Infatti le cose che un bambino è obbligato a
studiare a scuola, e dalle quali dipenderà il suo successo, sono cose che non
richiedono l'esercizio né delle più alte né delle più utili facoltà mentali. La
memoria (e della specie più bassa) è la qualità necessaria per ripetere
meccanicamente le lezioni di grammatica, di lingue, di geografia, aritmetica,
ecc., cosicché il ragazzo che ha molta di questa memoria meccanica, e
pochissimo interesse per le altre cose che invece dovrebbero naturalmente e con
più forza attrarre la sua attenzione fanciullesca, sarà lo scolaro più
brillante di tutti. Il gergo con cui si definiscono le parti del discorso, le
regole per fare un conto, o le forme di un verbo greco, non possono avere un
grande interesse per un ragazzo di dieci anni, a meno che altri non gliel'
abbiano imposto come dovere, o non sia spinto dalla mancanza di gusto e di
interesse per altre cose. Un ragazzo di costituzione malaticcia e di mente poco
attiva, che arriva appena a ricordare ciò che gli è stato fatto notare, e non
ha né l'intelligenza per distinguersi, né lo spirito per divertirsi, sarà in
genere il primo della classe. Un fannullone a scuola, invece, sarà spesso un
ragazzo di robusta salute e di temperamento vivace, che ha presenza di spirito
e un fisico agile, che sente il sangue circolargli nelle vene e battergli il
cuore, che a volte ride e piange nel medesimo istante, che preferisce dare la
caccia alle farfalle o correre dietro a una palla, sentire l'aria fresca sulla
faccia, vedere i prati e il cielo, seguire per curiosità un sentiero
serpeggiante, prendere parte a tutti i piccoli conflitti e agli interessi dei
suoi conoscenti e amici, invece che addormentarsi su un noioso abecedario,
ripetere dei distici barbari col suo maestro, stare inchiodato ore e ore a un
banco, e ricevere poi in risarcimento del tempo e del divertimento persi una
medaglietta premio a Natale e a mezza estate. Esiste una stupidità che
impedisce ai ragazzi di imparare le lezioni giornaliere e di arrivare a
ottenere questi miseri onori accademici.
Ma quello che passa per stupidità è assai più
spesso mancanza di interesse e di un motivo sufficiente per stare attenti, e
applicarsi con disciplina agli aridi e insignificanti scopi dello studio
scolastico. Le migliori capacità sono molto al di sopra di questa schiavitù;
così come le peggiori stanno al di sotto.

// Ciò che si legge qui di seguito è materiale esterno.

(** Settling a failed run: the one row of the job goes back to pending,
    unclaimed and unleased with one more retry used, while it has retries
    left, and otherwise is failed with the run's error; no other row changes,
    and a job that is not in the table changes nothing. *)
Theorem retryOrFail_settles t now id msg :
  NoDup (map rID t) →
  ((∀ r, r ∈ t → rID r ≠ id) → retryOrFail t now id msg = t) ∧
  (∀ l1 r l2, t = l1 ++ r :: l2 → rID r = id →
     retryOrFail t now id msg =
     l1 ++ (if (jRetryCount (rJob r) <? jMaxRetries (rJob r))%Z then retried now r else failed now msg r) :: l2).
Proof.
  intros Hd. split.
  - intros Hno. unfold retryOrFail, QueueRetry, Get. destruct (List.find (has_id id) t) as [r|] eqn:E.
    { apply List.find_some in E as [Hr Hi]. apply list_elem_of_In in Hr. destruct (Hno r Hr). by apply has_id_true. }
    cbn. unfold markFailed, Fail_. destruct (affecting _ _ _ t) as [t'|] eqn:Ea; [|done].
    apply affecting_inv in Ea as (_ & r & Hr & Hi). destruct (Hno r Hr). by apply has_id_true.
  - intros l1 r l2 -> <-. unfold retryOrFail, QueueRetry, Get. rewrite find_id by done.
    change (map_err QueueStore (Ok (scanJob r)) ≫= ?f) with (f (scanJob r)). cbn beta.
    change (jMaxRetries (scanJob r)) with (jMaxRetries (rJob r)). change (jRetryCount (scanJob r)) with (jRetryCount (rJob r)).
    rewrite Z.ltb_antisym. destruct (jMaxRetries (rJob r) <=? jRetryCount (rJob r))%Z eqn:E; cbn [negb].
    + unfold markFailed, Fail_. rewrite affecting_at; [done|done|by apply has_id_true|]. intros x. apply has_id_true.
    + unfold Retry. rewrite affecting_at; [done|done| |].
      * unfold retryable. by rewrite (proj2 (has_id_true _ r) eq_refl), Z.ltb_antisym, E.
      * intros x [Hx _]%andb_true_iff. by apply has_id_true.
Qed.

I nostri uomini di più grande ingegno non si sono
particolarmente distinti né a scuola né all'università.
L'istruzione è la conoscenza di ciò che gli altri
in genere non sanno, e che non possiamo apprendere che di seconda mano per
mezzo dei libri, o di altre sorgenti artificiali. La conoscenza di ciò che è
davanti o intorno a noi, che fa appello alla nostra esperienza, alle nostre
passioni o ai nostri progetti, al cuore e agli affari degli uomini, non è
istruzione.
L'istruzione è la conoscenza di quello che solo le
persone istruite conoscono. Il più istruito di tutti è colui che conosce meglio
tutto ciò che vi è di più lontano dalla vita quotidiana, dall'osservazione
immediata, che non è di alcuna utilità pratica, che non può esser provato
dall'esperienza e che, dopo esser passato attraverso un gran numero di stadi
intermedi, resta ancora pieno di incertezza, di difficoltà, e di
contraddizioni.
È vedere e ascoltare con occhi e orecchie altrui,
è credere ciecamente al giudizio degli altri. La persona istruita è fiera della
sua conoscenza di nomi e di date, non di quella di uomini e cose. Non pensa e
non s'interessa ai suoi vicini di casa, ma è al corrente degli usi e costumi
delle tribù e delle caste degli indù e dei tartari calmucchi. Riesce appena a
trovare la via vicina alla sua, benché conosca le dimensioni esatte di
Costantinopoli e di Pechino. Non è ancora riuscito a capire se il suo più
vecchio conoscente è un mascalzone o uno sciocco, ma sa tenere una pomposa
conferenza su tutti i principali personaggi della storia. Non sa dire se un
oggetto è nero o bianco, tondo o quadrato, ma sa a menadito le leggi
dell'ottica e le regole della prospettiva.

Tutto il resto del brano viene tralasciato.